▶ _Exercise prompt_
Take the entries that follow and return exactly the lines from the one holding "assert (MessageTask peer" through the one holding "assert (∀ p c, cancelling", both included. Nothing else is needed.

▶ _Supplied information_
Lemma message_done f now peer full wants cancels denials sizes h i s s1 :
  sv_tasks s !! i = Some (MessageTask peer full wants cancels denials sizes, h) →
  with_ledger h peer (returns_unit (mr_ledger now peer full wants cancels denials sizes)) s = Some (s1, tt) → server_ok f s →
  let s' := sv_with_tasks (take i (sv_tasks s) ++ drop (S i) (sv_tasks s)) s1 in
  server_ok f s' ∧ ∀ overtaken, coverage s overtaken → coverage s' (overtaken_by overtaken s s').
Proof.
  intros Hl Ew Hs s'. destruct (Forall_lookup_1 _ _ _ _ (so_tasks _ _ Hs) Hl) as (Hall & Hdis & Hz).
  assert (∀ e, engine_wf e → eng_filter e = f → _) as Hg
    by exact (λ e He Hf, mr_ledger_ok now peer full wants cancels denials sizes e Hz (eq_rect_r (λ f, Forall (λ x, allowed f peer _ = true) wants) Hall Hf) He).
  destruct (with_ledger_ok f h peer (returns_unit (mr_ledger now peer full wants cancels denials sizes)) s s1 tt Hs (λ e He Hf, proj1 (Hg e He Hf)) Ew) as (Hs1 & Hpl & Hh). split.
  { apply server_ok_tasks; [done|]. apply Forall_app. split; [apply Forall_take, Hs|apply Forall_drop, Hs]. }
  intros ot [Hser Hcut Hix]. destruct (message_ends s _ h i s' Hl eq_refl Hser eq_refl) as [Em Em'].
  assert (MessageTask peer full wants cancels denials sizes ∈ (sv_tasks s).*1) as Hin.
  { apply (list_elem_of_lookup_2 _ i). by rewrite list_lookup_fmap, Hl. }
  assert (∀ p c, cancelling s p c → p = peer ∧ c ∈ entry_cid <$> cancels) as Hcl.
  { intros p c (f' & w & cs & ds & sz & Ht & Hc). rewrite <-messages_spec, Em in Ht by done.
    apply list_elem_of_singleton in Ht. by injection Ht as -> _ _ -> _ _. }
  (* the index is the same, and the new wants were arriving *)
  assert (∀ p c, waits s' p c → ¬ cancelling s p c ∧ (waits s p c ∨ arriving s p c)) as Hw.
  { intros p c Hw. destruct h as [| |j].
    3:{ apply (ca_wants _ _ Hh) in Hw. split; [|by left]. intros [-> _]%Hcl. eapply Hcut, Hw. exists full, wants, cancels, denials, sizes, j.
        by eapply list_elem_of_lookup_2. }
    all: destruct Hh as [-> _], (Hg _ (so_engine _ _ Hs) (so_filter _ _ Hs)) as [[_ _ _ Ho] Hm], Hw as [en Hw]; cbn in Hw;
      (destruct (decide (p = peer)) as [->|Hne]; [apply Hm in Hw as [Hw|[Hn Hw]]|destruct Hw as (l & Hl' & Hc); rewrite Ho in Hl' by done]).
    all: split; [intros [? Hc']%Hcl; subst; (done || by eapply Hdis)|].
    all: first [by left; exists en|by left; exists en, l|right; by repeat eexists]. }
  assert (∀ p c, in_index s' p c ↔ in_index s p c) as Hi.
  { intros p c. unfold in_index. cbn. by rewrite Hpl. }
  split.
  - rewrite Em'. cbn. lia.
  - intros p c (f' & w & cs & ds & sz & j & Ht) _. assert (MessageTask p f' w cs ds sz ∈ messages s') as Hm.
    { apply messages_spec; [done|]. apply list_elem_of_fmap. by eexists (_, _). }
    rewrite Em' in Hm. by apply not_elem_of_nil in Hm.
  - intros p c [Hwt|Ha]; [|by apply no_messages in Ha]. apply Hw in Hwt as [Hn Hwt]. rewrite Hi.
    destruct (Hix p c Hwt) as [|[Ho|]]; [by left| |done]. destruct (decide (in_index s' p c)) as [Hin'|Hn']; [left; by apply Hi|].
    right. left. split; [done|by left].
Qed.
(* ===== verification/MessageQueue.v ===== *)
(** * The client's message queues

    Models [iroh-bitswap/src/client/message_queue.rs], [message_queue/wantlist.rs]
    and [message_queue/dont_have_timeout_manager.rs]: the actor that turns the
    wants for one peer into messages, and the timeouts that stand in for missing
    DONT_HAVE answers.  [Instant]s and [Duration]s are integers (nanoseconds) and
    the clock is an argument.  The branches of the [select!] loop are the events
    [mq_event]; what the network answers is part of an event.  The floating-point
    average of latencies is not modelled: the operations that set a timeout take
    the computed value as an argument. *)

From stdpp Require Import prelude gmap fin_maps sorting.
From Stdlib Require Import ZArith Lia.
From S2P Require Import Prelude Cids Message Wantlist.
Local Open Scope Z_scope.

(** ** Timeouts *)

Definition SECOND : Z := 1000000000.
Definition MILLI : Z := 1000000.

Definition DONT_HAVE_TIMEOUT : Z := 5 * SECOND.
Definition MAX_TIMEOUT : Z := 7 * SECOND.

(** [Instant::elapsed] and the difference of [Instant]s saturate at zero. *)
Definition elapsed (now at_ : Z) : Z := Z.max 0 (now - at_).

▶ _Answer section_
  assert (MessageTask peer full wants cancels denials sizes ∈ (sv_tasks s).*1) as Hin.
  { apply (list_elem_of_lookup_2 _ i). by rewrite list_lookup_fmap, Hl. }
  assert (∀ p c, cancelling s p c → p = peer ∧ c ∈ entry_cid <$> cancels) as Hcl.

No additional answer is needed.